Deep learning has achieved great success in many applications. However, deep learning is a mystery from a learning theory point of view. In all typical deep learning tasks, the number of free parameters of the networks is at least an order of magnitude larger than the number of training data. This rules out the possibility of using any model complexity-based learning theory (VC dimension, Rademacher complexity etc.) to explain the good generalization ability of deep learning. Indeed, the best paper of ICLR 2017 “Understanding Deep Learning Requires Rethinking Generalization” conducted a series of carefully designed experiments and concluded that all previously well-known learning theories fail to explain the phenomenon of deep learning.
7. 大规模分类任务的结构化学习策略
胡清华 教授 天津大学
随着数据规模的不断扩大,分类学习算法面临的任务也越来越复杂,分类学习的类别数从几个增长到几百个,甚至几万个。此时,不同的类别标签之间可能会形成复杂的结构关系。充分利用这种结构信息可显著提升分类性能和决策的可靠性。本报告将讨论结构化学习任务的特点、评价指标、特征评价和分类模型构造算法。

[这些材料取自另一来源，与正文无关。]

(* ===== verification/KrThreadpool.v ===== *)
(** The thread pool of krutils/kr_threadpool.c, over the bounded queue of KrQueue.

    The state of a pool holds its queue with the nodes of its list, and what each of its
    threads is doing.  A section between the lock and the unlock of the pool's mutex is one
    step; the length test of [kr_threadpool_add_task] is a step of its own, since it is made
    before the lock.  [pthread_cond_wait] and [pthread_cond_signal] are the standard's: a
    thread that waits is asleep, a signal wakes one thread if some are asleep, and threads
    may wake without a signal.  A task is a function of the context of the thread, of its
    argument and of the world [W] that the threads share, and runs in one step. *)

From S2P Require Import Prelude KrList KrQueue.
Local Open Scope Z_scope.
#[local] Notation length := List.length.

Section Pool.
Context {C A W : Type}.

(** * Data *)

(** [None] for the null pointers: the function, the argument, the context of a thread. *)
Record T_KRThreadPoolTask := mkTask {
  task_func : option (option C -> option A -> W -> Z * W);
  arg : option A
}.

Inductive TP_STATUS := TP_INITIALIZED | TP_SETED | TP_RUNNING | TP_SUSPEND | TP_FINALIZED.

(** Where a thread of [thread_func] is: not started, before the lock of
    [kr_threadpool_get_task], in [pthread_cond_wait], or with its task. *)
Inductive thread :=
  | Created
  | Looking (context : option C)
  | Asleep (context : option C)
  | Running (context : option C) (task : T_KRThreadPoolTask).
(** The searches from the header. *)
Lemma search_spec before P s (l : T_KRSkipList (V:=V)) ps1 ps2 es :
  (forall n fw, a_val n <> None -> before (mkNode (a_key n) (a_val n) fw) = Ok (P n)) ->
  skip_rep s l (ps1 ++ ps2) es -> splits P ps1 ps2 ->
  exists (y : anode (V:=V)) update,
    descend (Z.to_nat (length_ l)) before (level l) (header l) (replicate ZSKIPLIST_MAXLEVEL None) s
      = Ok (a_ptr y, update, s) /\
    forward_at (a_ptr y) 0 s = Ok (a_ptr <$> head ps2, s) /\
    length update = ZSKIPLIST_MAXLEVEL /\
    (forall j, (j < level l)%nat ->
       exists u, is_last j (hdr l :: ps1) u /\ update !! j = Some (Some (a_ptr u))).
Proof.
  intros Hb [Hseg _ _ _ Hlen Hlv Hn _] Hsp. pose proof (nodes_regular _ _ _ Hn) as Hreg.
  apply Forall_app in Hreg as [Hreg1 Hreg2].
  assert (Hl : length es = (length ps1 + length ps2)%nat).
  { rewrite <- (Forall2_length _ _ _ Hn), length_app. done. }
  destruct (descend_spec before P Hb s ps2 (Z.to_nat (length_ l)) (hdr l :: ps1) (level l) (hdr l) [] ps1
    (replicate ZSKIPLIST_MAXLEVEL None)) as (y & update & E & H1 & H2 & _ & H3); try done.
  - intros i' Hi. apply hdr_vis. unfold ZSKIPLIST_MAXLEVEL in *. lia.
  - constructor; [|done]. split; [done|]. simpl. unfold ZSKIPLIST_MAXLEVEL. lia.
  - simpl. lia.
  - rewrite length_replicate. lia.
  - exists y, update. rewrite length_replicate in H1. split_and!; try done.
    destruct (level l) as [|lv]; [lia|]. destruct H3 as (a & c & Ha & Hy & Hc).
    assert (Hok : node_ok (nodes s) y (c ++ ps2)).
    { change (hdr l :: ps1 ++ ps2) with ((hdr l :: ps1) ++ ps2) in Hseg.
      rewrite Ha, <- (assoc_L (++)) in Hseg. by apply seg_in in Hseg. }
    rewrite (forward_at_ok _ _ _ _ Hok Hy), next_skip, regular_next_0 by done. done.
Qed.
(** ** A child becomes a root *)

Lemma rep_unlink s m q p a b s' :
  ntree_rep s m -> kids m q = a ++ p :: b ->
  (forall x, s' !! x = unlinked q p a b x <$> s !! x) -> ntree_rep s' (with_kids q (a ++ b) m).
Proof.
  intros Hr Hk Hs. assert (Hq : is_Some (m !! q)) by (apply kids_dom; rewrite Hk; by destruct a).
  assert (Hpq : child m p q) by (unfold child; rewrite Hk; apply elem_of_app; right; by left).
  pose proof (nt_nodup _ _ Hr q) as Hnd. rewrite Hk in Hnd. apply NoDup_app in Hnd as (Hna & Hdis & [Hpb Hnb]%NoDup_cons).
  assert (Hpa : p ∉ a) by (intros H; apply (Hdis p H); by left).
  assert (Hin : forall c, c ∈ a ++ b -> child m c q /\ c <> p).
  { intros c. rewrite elem_of_app. intros H. split; [|intros ->; tauto]. unfold child. rewrite Hk, elem_of_app, elem_of_cons. tauto. }
  assert (Hback : forall c x, child (with_kids q (a ++ b) m) c x -> child m c x).
  { intros c x. unfold child. destruct (decide (x = q)) as [->|Hne]; [|by rewrite kids_other].
    rewrite kids_same by done. intros H. by apply Hin. }
  constructor.
  - intros x n Hx. rewrite Hs in Hx. apply fmap_Some in Hx as (n0 & Hx & ->).
    destruct (nt_node _ _ Hr x n0 Hx) as (l & Hm & Hc). rewrite with_kids_lookup, Hm. cbn.
    destruct (decide (x = q)) as [->|]; [by exists (a ++ b)|by exists l].
  - intros x Hx. rewrite Hs, fmap_is_Some. apply (nt_dom _ _ Hr). rewrite with_kids_lookup in Hx. by rewrite fmap_is_Some in Hx.
  - intros q' a' c b' E. destruct (decide (q' = q)) as [->|Hne].
    2:{ rewrite kids_other in E by done. destruct (nt_links _ _ Hr _ _ _ _ E) as (n & Hc & Hpa' & Hpr & Hne').
        assert (Hcq : child m c q') by (unfold child; rewrite E; apply elem_of_app; right; by left).
        assert (Hnq : ~ child m c q) by (intros H; apply Hne; by eapply one_parent).
        exists (unlinked q p a b c n). rewrite Hs, Hc. split; [done|]. cbn.
        rewrite !(decide_False (P:=c = p)) by (intros ->; by apply Hnq).
        rewrite (decide_False (P:=last a = Some c)) by (intros H%last_in; apply Hnq, Hin; apply elem_of_app; by left).
        by rewrite (decide_False (P:=head b = Some c)) by (intros H%head_in; apply Hnq, Hin; apply elem_of_app; by right). }
    rewrite kids_same in E by done. destruct (app_split _ _ _ _ _ E) as [(a2 & -> & ->)|(b2 & -> & ->)].
    + destruct (nt_links _ _ Hr q a' c (a2 ++ p :: b)) as (n & Hc & Hpar & Hpr & Hne); [by rewrite Hk, <- app_assoc|].
      exists (unlinked q p (a' ++ c :: a2) b c n). rewrite Hs, Hc. split; [done|]. cbn.
      rewrite !(decide_False (P:=c = p)) by (intros ->; apply Hpa; apply elem_of_app; right; by left).
      rewrite (decide_False (P:=head b = Some c)).
      2:{ intros H%head_in. apply (Hdis c); [apply elem_of_app; right; by left|by right]. }
      split_and!; [done|done|]. rewrite last_mid. destruct (last a2) as [y|] eqn:El.
      * apply last_in in El. rewrite decide_False. { rewrite Hne. by destruct a2 as [|z a2]; [apply not_elem_of_nil in El|]. }
        intros [= ->]. apply NoDup_app in Hna as (_ & _ & [Hn _]%NoDup_cons). done.
      * apply last_None in El as ->. by rewrite decide_True.
    + destruct (nt_links _ _ Hr q (a ++ p :: b2) c b') as (n & Hc & Hpar & Hpr & Hne); [by rewrite Hk, <- app_assoc|].
      exists (unlinked q p a (b2 ++ c :: b') c n). rewrite Hs, Hc. split; [done|]. cbn.
      rewrite !(decide_False (P:=c = p)) by (intros ->; apply Hpb; apply elem_of_app; right; by left).
      rewrite (decide_False (P:=last a = Some c)).
      2:{ intros H%last_in. apply (Hdis c H). right. apply elem_of_app. right. by left. }
      split_and!; [done| |done]. destruct b2 as [|z b2]; cbn [app head].
      * by rewrite decide_True, app_nil_r.
      * rewrite decide_False. { by rewrite Hpr, !last_app_cons. }
        intros [= ->]. cbn in Hnb. apply NoDup_cons in Hnb as [Hn _]. apply Hn. apply elem_of_app. right. by left.
  - intros x n Hx Hno. rewrite Hs in Hx. apply fmap_Some in Hx as (n0 & Hx & ->). cbn.
    destruct (decide (x = p)) as [->|Hxp]; [done|].
    assert (Hxq : x ∉ a ++ b) by (intros H; apply (Hno q); unfold child; by rewrite kids_same).
    rewrite elem_of_app in Hxq.
    rewrite (decide_False (P:=last a = Some x)) by (intros H%last_in; tauto).
    rewrite (decide_False (P:=head b = Some x)) by (intros H%head_in; tauto).
    apply (nt_root _ _ Hr x n0 Hx). intros q' Hq'. destruct (decide (q' = q)) as [->|Hne].
    + unfold child in Hq'. rewrite Hk, elem_of_app, elem_of_cons in Hq'. tauto.
    + apply (Hno q'). unfold child. by rewrite kids_other.
  - intros x. destruct (decide (x = q)) as [->|Hne]; [|rewrite kids_other by done; apply Hr].
    rewrite kids_same by done. apply NoDup_app. split_and!; [done| |done]. intros y Hy Hy'. apply (Hdis y Hy). by right.
  - intros x. induction (nt_wf _ _ Hr x) as [x _ IH]. constructor. intros c Hc. by apply IH, Hback.
Qed.
(* ===== verification/KrTraverse.v ===== *)
(** The traversals of krutils/kr_ntree.c.

    On a store that is a forest, the four orders are lists of the nodes of a tree, cut at a
    depth; a traversal calls its function along that list, a search stops at the first node
    it wants. *)

From S2P Require Import Prelude KrNtree KrForest.
Local Open Scope Z_scope.
#[local] Notation length := List.length.

Section Forest.
Context {D : Type} `{EqDecision D}.
#[local] Abbreviation node := (T_KRNTree (D:=D)).
#[local] Abbreviation nstore := (gmap ptr (T_KRNTree (D:=D))).
#[local] Abbreviation forest := (gmap ptr (D * list ptr)).
#[local] Abbreviation tree := (tree (D:=D)).
Implicit Types (s : nstore) (m : forest) (p q c : ptr) (a b l : list ptr) (t : tree) (cs ts : list tree).

(** * What a traversal visits

    The nodes that a traversal of a tree visits, in order; [k] is how many levels it goes
    below the root, [None] for all of them. *)

Fixpoint pre_order (k : option nat) (t : tree) : list ptr :=
  match t with Tree p _ cs => p :: match k with Some O => [] | _ => concat (map (pre_order (pred <$> k)) cs) end end.
Fixpoint post_order (k : option nat) (t : tree) : list ptr :=
  match t with Tree p _ cs => match k with Some O => [] | _ => concat (map (post_order (pred <$> k)) cs) end ++ [p] end.
Fixpoint in_order (k : option nat) (t : tree) : list ptr :=
  match t with Tree p _ cs =>
    match k, map (in_order (pred <$> k)) cs with
    | Some O, _ | _, [] => [p]
    | _, first :: rest => first ++ p :: concat rest
    end
  end.
Fixpoint at_level (i : nat) (t : tree) : list ptr :=
  match t with Tree p _ cs => match i with O => [p] | S i => concat (map (at_level i) cs) end end.
Definition level_order (k : nat) (t : tree) : list ptr := concat (map (fun i => at_level i t) (seq 0 k)).

(** The nodes down to a depth, in an order: the root is at the depth 1, and the depth -1 is
    no limit. *)
Definition in_order_of (order depth : Z) (limit : option nat) (t : tree) : list ptr :=
  if order =? KR_IN_ORDER then in_order limit t
  else if order =? KR_PRE_ORDER then pre_order limit t
  else if order =? KR_POST_ORDER then post_order limit t
  else level_order (if depth <? 0 then length (addrs t) else Z.to_nat depth) t.
Definition visited (order depth : Z) (t : tree) : list ptr :=
  if depth =? 0 then []
  else in_order_of order depth (if depth <? 0 then None else Some (Z.to_nat (depth - 1))) t.

Lemma concat_sub (f : tree -> list ptr) cs x : Forall (fun t => x ∈ f t -> x ∈ addrs t) cs ->
  x ∈ concat (map f cs) -> x ∈ all_addrs cs.
Proof.
  intros Hf Hx. apply list_elem_of_In, in_concat in Hx as (l & Hl & Hx). apply in_map_iff in Hl as (t & <- & Ht).
  apply elem_all_addrs. apply list_elem_of_In in Ht, Hx. exists t. split; [done|]. rewrite Forall_forall in Hf. by apply Hf.
Qed.
Lemma pre_sub t : forall k x, x ∈ pre_order k t -> x ∈ addrs t.
Proof.
  induction t as [p d cs IH] using tree_induction. intros k x Hx. cbn [pre_order addrs] in *. rewrite elem_of_cons in *.
  destruct Hx as [->|Hx]; [by left|]. right. destruct k as [[|k]|]; [by apply not_elem_of_nil in Hx|..];
    (eapply concat_sub, Hx; eapply Forall_impl; [exact IH|cbn; eauto]).
Qed.
Lemma post_sub t : forall k x, x ∈ post_order k t -> x ∈ addrs t.
Proof.
  induction t as [p d cs IH] using tree_induction. intros k x Hx. cbn [post_order addrs] in *. rewrite elem_of_cons, elem_of_app, list_elem_of_singleton in *.
  destruct Hx as [Hx|Hx]; [right|by left]. destruct k as [[|k]|]; [by apply not_elem_of_nil in Hx|..];
    (eapply concat_sub, Hx; eapply Forall_impl; [exact IH|cbn; eauto]).
Qed.
Lemma in_order_sub t : forall k x, x ∈ in_order k t -> x ∈ addrs t.
Proof.
  induction t as [p d cs IH] using tree_induction. intros k x Hx. cbn [in_order addrs] in *. rewrite elem_of_cons.
  assert (Hall : x = p \/ x ∈ concat (map (in_order (pred <$> k)) cs)).
  { destruct k as [[|k]|], cs as [|t cs]; cbn [map concat] in *; set_solver. }
  destruct Hall as [->|H]; [by left|]. right. eapply concat_sub, H. eapply Forall_impl; [exact IH|cbn; eauto].
Qed.
Lemma level_sub t : forall i x, x ∈ at_level i t -> x ∈ addrs t.
Proof.
  induction t as [p d cs IH] using tree_induction. intros i x Hx. destruct i as [|i]; cbn [at_level addrs] in *.
  { apply list_elem_of_singleton in Hx as ->. by left. }
  apply elem_of_cons. right. eapply concat_sub, Hx. eapply Forall_impl; [exact IH|cbn; eauto].
Qed.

8. Active Learning: Query Less for More
黄圣君 副教授 南京航空航天大学
In supervised learning, a large training set of labeled examples is usually required to train an effective model. However, in many real applications, there are plentiful unlabeled data but limited labeled data, and the acquisition of labels is costly. Active learning reduces the labeling cost by iteratively selecting the most valuable data to query their labels from the annotator. This talk will summarize some important issues in active learning, including the designing of selection criterion and query type, querying from imperfect annotators and fast selection from large scale unlabeled data. Our recent efforts towards solving these issues will be reported.